→ **ACTION ITEM**
Retype, word for word, every line of the records below starting at the one that contains "Lemma only_lot s" and ending at the one that contains "unfold is_claimed in"; include both of those lines and nothing more.

....

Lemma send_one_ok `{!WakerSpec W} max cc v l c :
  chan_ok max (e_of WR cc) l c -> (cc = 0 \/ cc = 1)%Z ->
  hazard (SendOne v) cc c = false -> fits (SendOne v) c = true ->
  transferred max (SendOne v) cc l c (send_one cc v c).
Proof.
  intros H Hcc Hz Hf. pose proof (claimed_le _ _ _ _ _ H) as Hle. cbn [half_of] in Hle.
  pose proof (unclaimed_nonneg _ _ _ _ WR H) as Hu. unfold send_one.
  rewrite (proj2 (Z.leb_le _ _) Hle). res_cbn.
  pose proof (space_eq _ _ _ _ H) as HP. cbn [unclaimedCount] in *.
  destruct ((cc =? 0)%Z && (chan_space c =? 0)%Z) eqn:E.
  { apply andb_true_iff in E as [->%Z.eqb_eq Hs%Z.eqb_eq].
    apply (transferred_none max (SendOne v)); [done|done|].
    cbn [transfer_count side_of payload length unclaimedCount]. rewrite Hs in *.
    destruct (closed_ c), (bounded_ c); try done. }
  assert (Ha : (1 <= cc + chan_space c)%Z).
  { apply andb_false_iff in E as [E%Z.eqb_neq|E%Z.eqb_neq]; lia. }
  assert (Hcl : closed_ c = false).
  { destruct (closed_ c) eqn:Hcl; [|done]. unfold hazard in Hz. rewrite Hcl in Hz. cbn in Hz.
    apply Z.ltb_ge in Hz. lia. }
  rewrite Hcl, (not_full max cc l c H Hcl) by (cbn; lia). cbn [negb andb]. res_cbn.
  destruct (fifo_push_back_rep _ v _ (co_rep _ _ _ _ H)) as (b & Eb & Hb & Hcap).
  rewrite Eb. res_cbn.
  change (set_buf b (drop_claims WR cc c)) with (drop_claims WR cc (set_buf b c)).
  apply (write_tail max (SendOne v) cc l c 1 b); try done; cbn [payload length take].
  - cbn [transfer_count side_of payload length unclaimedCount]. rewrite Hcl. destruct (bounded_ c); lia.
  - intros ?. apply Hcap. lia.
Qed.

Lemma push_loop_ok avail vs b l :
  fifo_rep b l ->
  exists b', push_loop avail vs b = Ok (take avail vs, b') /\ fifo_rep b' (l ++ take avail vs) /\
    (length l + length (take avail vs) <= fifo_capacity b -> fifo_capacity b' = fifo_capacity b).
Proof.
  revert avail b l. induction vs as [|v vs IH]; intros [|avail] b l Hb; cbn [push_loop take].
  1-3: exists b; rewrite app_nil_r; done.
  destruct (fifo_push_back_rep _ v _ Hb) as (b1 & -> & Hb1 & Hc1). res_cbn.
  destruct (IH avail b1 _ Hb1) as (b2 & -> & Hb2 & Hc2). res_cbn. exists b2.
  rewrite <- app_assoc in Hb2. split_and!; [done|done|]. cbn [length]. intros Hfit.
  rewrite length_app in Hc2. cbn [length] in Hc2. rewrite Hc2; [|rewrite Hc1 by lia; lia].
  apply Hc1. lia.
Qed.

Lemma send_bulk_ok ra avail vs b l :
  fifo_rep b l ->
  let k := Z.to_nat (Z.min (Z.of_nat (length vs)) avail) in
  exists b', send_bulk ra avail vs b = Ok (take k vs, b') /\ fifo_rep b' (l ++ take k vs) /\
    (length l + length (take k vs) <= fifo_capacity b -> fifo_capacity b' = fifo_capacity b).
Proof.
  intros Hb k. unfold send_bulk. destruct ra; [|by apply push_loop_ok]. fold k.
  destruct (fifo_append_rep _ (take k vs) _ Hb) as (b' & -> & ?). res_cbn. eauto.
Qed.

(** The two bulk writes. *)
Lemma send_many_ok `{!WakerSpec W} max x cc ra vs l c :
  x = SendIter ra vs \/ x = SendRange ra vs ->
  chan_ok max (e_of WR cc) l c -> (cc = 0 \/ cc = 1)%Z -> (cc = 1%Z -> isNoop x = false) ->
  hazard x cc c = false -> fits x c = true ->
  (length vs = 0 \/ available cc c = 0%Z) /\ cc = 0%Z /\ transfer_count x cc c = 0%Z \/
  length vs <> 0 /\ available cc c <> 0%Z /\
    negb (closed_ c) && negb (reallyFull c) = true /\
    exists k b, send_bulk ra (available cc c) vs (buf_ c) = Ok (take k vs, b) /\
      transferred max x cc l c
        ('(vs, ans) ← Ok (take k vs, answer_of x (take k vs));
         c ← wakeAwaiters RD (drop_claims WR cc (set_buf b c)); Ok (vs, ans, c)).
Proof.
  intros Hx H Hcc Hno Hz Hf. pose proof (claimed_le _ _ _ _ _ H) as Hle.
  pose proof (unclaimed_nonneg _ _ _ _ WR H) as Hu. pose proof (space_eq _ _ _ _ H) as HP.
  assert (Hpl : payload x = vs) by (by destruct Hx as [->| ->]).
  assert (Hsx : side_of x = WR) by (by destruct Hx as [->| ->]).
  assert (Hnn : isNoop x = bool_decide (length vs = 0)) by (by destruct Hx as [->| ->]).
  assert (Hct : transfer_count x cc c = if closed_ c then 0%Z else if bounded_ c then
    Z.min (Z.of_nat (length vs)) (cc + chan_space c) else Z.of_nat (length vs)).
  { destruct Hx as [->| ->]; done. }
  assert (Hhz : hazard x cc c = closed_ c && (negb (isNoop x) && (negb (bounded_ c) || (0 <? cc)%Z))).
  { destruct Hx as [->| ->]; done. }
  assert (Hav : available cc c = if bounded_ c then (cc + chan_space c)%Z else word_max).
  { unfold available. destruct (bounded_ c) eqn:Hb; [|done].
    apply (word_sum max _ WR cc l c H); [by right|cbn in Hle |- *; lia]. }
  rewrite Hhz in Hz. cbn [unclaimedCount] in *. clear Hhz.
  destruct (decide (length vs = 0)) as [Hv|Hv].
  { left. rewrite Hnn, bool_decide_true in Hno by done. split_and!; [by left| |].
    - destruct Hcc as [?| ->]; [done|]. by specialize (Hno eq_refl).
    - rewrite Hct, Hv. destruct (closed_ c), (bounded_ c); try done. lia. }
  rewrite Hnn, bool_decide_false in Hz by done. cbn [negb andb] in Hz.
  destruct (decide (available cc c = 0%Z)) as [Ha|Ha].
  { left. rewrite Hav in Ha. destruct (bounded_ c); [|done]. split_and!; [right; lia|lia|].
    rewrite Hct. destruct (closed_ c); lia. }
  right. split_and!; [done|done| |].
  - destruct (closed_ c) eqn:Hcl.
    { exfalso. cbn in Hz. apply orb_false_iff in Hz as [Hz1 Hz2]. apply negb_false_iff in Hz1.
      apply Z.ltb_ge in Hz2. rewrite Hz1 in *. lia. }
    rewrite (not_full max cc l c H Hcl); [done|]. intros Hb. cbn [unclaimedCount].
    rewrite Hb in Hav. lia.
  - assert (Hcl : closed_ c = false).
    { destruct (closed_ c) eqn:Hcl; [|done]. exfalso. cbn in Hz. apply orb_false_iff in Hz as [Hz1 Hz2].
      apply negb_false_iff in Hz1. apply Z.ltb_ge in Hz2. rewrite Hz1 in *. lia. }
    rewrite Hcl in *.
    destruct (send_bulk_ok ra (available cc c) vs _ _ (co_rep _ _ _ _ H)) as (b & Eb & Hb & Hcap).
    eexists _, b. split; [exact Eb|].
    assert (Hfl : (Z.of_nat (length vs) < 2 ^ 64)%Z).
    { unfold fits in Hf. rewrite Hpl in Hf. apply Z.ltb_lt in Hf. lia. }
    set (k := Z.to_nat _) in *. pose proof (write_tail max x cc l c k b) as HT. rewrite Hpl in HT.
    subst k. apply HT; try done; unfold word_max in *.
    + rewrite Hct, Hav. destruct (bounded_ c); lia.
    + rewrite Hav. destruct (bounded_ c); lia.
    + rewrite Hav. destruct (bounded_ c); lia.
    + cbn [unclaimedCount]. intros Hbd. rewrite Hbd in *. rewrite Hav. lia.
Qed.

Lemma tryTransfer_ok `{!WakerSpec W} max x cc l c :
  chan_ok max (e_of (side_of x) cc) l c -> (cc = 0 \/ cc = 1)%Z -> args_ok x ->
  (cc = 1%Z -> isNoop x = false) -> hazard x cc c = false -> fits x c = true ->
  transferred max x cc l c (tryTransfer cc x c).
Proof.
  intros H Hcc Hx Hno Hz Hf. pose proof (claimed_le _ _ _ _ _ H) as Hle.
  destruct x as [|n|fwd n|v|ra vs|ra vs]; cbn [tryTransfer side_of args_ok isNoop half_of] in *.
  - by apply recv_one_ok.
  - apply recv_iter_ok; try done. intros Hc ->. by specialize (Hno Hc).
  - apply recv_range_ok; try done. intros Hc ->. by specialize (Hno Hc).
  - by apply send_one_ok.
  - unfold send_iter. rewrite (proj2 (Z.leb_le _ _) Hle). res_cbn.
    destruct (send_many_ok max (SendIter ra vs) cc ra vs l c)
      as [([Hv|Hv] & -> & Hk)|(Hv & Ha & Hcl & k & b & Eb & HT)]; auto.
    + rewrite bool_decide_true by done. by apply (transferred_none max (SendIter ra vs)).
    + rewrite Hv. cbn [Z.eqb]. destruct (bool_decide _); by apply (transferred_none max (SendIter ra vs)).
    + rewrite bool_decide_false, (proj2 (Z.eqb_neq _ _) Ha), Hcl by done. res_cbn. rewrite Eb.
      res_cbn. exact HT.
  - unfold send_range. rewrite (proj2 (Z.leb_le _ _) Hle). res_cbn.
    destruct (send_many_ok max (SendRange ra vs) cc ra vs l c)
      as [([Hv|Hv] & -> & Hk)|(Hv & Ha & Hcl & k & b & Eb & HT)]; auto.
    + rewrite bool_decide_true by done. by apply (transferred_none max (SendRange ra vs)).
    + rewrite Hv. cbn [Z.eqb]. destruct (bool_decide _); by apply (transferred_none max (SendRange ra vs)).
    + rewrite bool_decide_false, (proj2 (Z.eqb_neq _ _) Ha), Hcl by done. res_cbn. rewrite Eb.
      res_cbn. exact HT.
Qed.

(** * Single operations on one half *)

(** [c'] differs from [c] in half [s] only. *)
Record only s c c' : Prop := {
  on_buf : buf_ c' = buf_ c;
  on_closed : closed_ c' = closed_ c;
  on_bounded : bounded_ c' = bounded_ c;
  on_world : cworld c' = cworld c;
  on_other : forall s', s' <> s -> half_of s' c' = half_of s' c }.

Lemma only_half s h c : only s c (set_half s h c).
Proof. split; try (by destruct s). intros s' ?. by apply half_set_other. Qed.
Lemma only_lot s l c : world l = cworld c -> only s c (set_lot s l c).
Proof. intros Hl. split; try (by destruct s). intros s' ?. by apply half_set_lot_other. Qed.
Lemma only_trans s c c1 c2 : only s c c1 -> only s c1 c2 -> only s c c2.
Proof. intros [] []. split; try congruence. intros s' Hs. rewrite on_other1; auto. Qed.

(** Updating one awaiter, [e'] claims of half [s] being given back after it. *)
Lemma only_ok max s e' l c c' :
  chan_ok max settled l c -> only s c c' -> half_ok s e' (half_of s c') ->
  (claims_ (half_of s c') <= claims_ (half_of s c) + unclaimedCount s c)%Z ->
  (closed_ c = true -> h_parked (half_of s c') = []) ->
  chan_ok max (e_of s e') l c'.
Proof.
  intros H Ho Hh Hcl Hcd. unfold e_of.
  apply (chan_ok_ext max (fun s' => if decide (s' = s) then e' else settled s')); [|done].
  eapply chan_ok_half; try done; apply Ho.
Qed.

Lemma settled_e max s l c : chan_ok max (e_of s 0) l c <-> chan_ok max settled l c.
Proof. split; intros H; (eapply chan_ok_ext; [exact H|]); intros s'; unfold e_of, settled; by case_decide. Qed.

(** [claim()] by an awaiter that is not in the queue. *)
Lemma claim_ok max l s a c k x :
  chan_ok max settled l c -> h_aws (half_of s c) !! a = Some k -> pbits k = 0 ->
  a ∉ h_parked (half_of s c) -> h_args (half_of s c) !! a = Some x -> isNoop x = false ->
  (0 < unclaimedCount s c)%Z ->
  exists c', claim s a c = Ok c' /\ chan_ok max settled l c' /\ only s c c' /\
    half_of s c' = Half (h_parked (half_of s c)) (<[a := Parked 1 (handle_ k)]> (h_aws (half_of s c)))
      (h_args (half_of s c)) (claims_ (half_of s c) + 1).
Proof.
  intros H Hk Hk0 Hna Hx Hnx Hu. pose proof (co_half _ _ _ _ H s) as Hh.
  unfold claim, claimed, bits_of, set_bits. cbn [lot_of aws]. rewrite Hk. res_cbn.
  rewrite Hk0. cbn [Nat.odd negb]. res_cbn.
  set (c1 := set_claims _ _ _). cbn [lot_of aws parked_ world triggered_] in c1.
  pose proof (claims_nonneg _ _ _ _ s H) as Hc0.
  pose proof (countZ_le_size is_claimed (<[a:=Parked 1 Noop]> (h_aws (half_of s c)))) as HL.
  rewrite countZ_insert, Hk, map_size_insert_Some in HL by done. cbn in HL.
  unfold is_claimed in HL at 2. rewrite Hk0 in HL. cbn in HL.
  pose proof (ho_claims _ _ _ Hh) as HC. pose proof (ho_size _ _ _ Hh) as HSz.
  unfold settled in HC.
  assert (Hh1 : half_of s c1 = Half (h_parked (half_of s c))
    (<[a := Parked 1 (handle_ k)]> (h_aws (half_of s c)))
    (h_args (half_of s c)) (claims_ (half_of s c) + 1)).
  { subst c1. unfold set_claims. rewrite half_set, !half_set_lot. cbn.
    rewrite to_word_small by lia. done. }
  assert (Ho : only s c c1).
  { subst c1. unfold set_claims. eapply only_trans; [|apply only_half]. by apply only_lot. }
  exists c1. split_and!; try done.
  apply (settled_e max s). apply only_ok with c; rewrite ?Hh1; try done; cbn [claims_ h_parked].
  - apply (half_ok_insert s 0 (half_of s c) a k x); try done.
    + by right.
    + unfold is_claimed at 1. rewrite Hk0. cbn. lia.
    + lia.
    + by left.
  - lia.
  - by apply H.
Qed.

....

→ **THE COMPLETED TASK**
Lemma only_lot s l c : world l = cworld c -> only s c (set_lot s l c).
Proof. intros Hl. split; try (by destruct s). intros s' ?. by apply half_set_lot_other. Qed.
Lemma only_trans s c c1 c2 : only s c c1 -> only s c1 c2 -> only s c c2.
Proof. intros [] []. split; try congruence. intros s' Hs. rewrite on_other1; auto. Qed.

(** Updating one awaiter, [e'] claims of half [s] being given back after it. *)
Lemma only_ok max s e' l c c' :
  chan_ok max settled l c -> only s c c' -> half_ok s e' (half_of s c') ->
  (claims_ (half_of s c') <= claims_ (half_of s c) + unclaimedCount s c)%Z ->
  (closed_ c = true -> h_parked (half_of s c') = []) ->
  chan_ok max (e_of s e') l c'.
Proof.
  intros H Ho Hh Hcl Hcd. unfold e_of.
  apply (chan_ok_ext max (fun s' => if decide (s' = s) then e' else settled s')); [|done].
  eapply chan_ok_half; try done; apply Ho.
Qed.

Lemma settled_e max s l c : chan_ok max (e_of s 0) l c <-> chan_ok max settled l c.
Proof. split; intros H; (eapply chan_ok_ext; [exact H|]); intros s'; unfold e_of, settled; by case_decide. Qed.

(** [claim()] by an awaiter that is not in the queue. *)
Lemma claim_ok max l s a c k x :
  chan_ok max settled l c -> h_aws (half_of s c) !! a = Some k -> pbits k = 0 ->
  a ∉ h_parked (half_of s c) -> h_args (half_of s c) !! a = Some x -> isNoop x = false ->
  (0 < unclaimedCount s c)%Z ->
  exists c', claim s a c = Ok c' /\ chan_ok max settled l c' /\ only s c c' /\
    half_of s c' = Half (h_parked (half_of s c)) (<[a := Parked 1 (handle_ k)]> (h_aws (half_of s c)))
      (h_args (half_of s c)) (claims_ (half_of s c) + 1).
Proof.
  intros H Hk Hk0 Hna Hx Hnx Hu. pose proof (co_half _ _ _ _ H s) as Hh.
  unfold claim, claimed, bits_of, set_bits. cbn [lot_of aws]. rewrite Hk. res_cbn.
  rewrite Hk0. cbn [Nat.odd negb]. res_cbn.
  set (c1 := set_claims _ _ _). cbn [lot_of aws parked_ world triggered_] in c1.
  pose proof (claims_nonneg _ _ _ _ s H) as Hc0.
  pose proof (countZ_le_size is_claimed (<[a:=Parked 1 Noop]> (h_aws (half_of s c)))) as HL.
  rewrite countZ_insert, Hk, map_size_insert_Some in HL by done. cbn in HL.
  unfold is_claimed in HL at 2. rewrite Hk0 in HL. cbn in HL.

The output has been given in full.